### EXERCISE AIM
Print the complete listing so that it matches the original exactly.

### INPUT MATERIAL
(** C6. [get_statistics] does not leave out every value that fails to
    coerce: an [int] too large for a float makes [float] raise
    [OverflowError], which [get_numeric_values] does not catch, so the
    call ends in that exception, as on the one record that holds 10 ^ 400.
    When no such [int] occurs, the statistics are those of the numeric
    projection: the empty object when it is empty, and otherwise the six
    entries, none of them [None], with the count, the sum, the average,
    the median, an element with none below it and an element with none
    above it. *)
Theorem get_statistics_overflow (rt : PyRuntime) (fl : FloatRuntime)
  (data : list record) (key : string) :
  (∀ item z, item ∈ data → item !! key = Some (VInt z) →
             float_overflows z = true →
             get_statistics rt fl data key = Raises OverflowError)
  ∧ (has_overflow data key = false →
     match numeric_projection rt fl data key with
     | [] => get_statistics rt fl data key = Returns ∅
     | x :: rest =>
         let vs := x :: rest in
         ∃ avg med mn mx : pyfloat,
           get_statistics rt fl data key
           = Returns
               {[ "count" := SInt (Z.of_nat (length vs));
                  "sum" := SFloat (py_sum fl vs);
                  "average" := SFloat avg;
                  "median" := SFloat med;
                  "min" := SFloat mn;
                  "max" := SFloat mx ]}
           ∧ calculate_average fl vs = Some avg
           ∧ calculate_median_float fl vs = Some med
           ∧ (mn ∈ vs ∧ ∀ y, y ∈ vs → float_lt y mn = false)
           ∧ (mx ∈ vs ∧ ∀ y, y ∈ vs → float_lt mx y = false)
     end)
  ∧ get_statistics rt fl [ {[ "x" := VInt (10 ^ 400) ]} ] "x"
    = Raises OverflowError.
Proof.
  split; [|split].
  - intros item z Hin Hkey Hz. unfold get_statistics.
    rewrite get_numeric_values_projection.
    assert (has_overflow data key = true) as ->; [|reflexivity].
    apply has_overflow_true. eauto.
  - intros Hno. unfold get_statistics.
    rewrite get_numeric_values_projection, Hno.
    destruct (numeric_projection rt fl data key) as [|x rest]; [reflexivity|].
    cbv zeta.
    destruct (calculate_median_float_is_Some fl x rest) as [med Hmed].
    exists (float_div fl (py_sum fl (x :: rest))
              (Pos.of_succ_nat (length rest))),
      med, (py_min x rest), (py_max x rest).
    rewrite Hmed. simpl calculate_average. simpl opt_float.
    split; [reflexivity|]. split; [reflexivity|]. split; [reflexivity|].
    split; [apply py_min_spec | apply py_max_spec].
  - unfold get_statistics. rewrite get_numeric_values_projection.
    assert (has_overflow [ {[ "x" := VInt (10 ^ 400) ]} ] "x" = true) as ->;
      [|reflexivity].
    vm_compute. reflexivity.
Qed.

### FINISHED TASK
(** C6. [get_statistics] does not leave out every value that fails to
    coerce: an [int] too large for a float makes [float] raise
    [OverflowError], which [get_numeric_values] does not catch, so the
    call ends in that exception, as on the one record that holds 10 ^ 400.
    When no such [int] occurs, the statistics are those of the numeric
    projection: the empty object when it is empty, and otherwise the six
    entries, none of them [None], with the count, the sum, the average,
    the median, an element with none below it and an element with none
    above it. *)
Theorem get_statistics_overflow (rt : PyRuntime) (fl : FloatRuntime)
  (data : list record) (key : string) :
  (∀ item z, item ∈ data → item !! key = Some (VInt z) →
             float_overflows z = true →
             get_statistics rt fl data key = Raises OverflowError)
  ∧ (has_overflow data key = false →
     match numeric_projection rt fl data key with
     | [] => get_statistics rt fl data key = Returns ∅
     | x :: rest =>
         let vs := x :: rest in
         ∃ avg med mn mx : pyfloat,
           get_statistics rt fl data key
           = Returns
               {[ "count" := SInt (Z.of_nat (length vs));
                  "sum" := SFloat (py_sum fl vs);
                  "average" := SFloat avg;
                  "median" := SFloat med;
                  "min" := SFloat mn;
                  "max" := SFloat mx ]}
           ∧ calculate_average fl vs = Some avg
           ∧ calculate_median_float fl vs = Some med
           ∧ (mn ∈ vs ∧ ∀ y, y ∈ vs → float_lt y mn = false)
           ∧ (mx ∈ vs ∧ ∀ y, y ∈ vs → float_lt mx y = false)
     end)
  ∧ get_statistics rt fl [ {[ "x" := VInt (10 ^ 400) ]} ] "x"
    = Raises OverflowError.
Proof.
  split; [|split].
  - intros item z Hin Hkey Hz. unfold get_statistics.
    rewrite get_numeric_values_projection.
    assert (has_overflow data key = true) as ->; [|reflexivity].
    apply has_overflow_true. eauto.
  - intros Hno. unfold get_statistics.
    rewrite get_numeric_values_projection, Hno.
    destruct (numeric_projection rt fl data key) as [|x rest]; [reflexivity|].
    cbv zeta.
    destruct (calculate_median_float_is_Some fl x rest) as [med Hmed].
    exists (float_div fl (py_sum fl (x :: rest))
              (Pos.of_succ_nat (length rest))),
      med, (py_min x rest), (py_max x rest).
    rewrite Hmed. simpl calculate_average. simpl opt_float.
    split; [reflexivity|]. split; [reflexivity|]. split; [reflexivity|].
    split; [apply py_min_spec | apply py_max_spec].
  - unfold get_statistics. rewrite get_numeric_values_projection.
    assert (has_overflow [ {[ "x" := VInt (10 ^ 400) ]} ] "x" = true) as ->;
      [|reflexivity].
    vm_compute. reflexivity.
Qed.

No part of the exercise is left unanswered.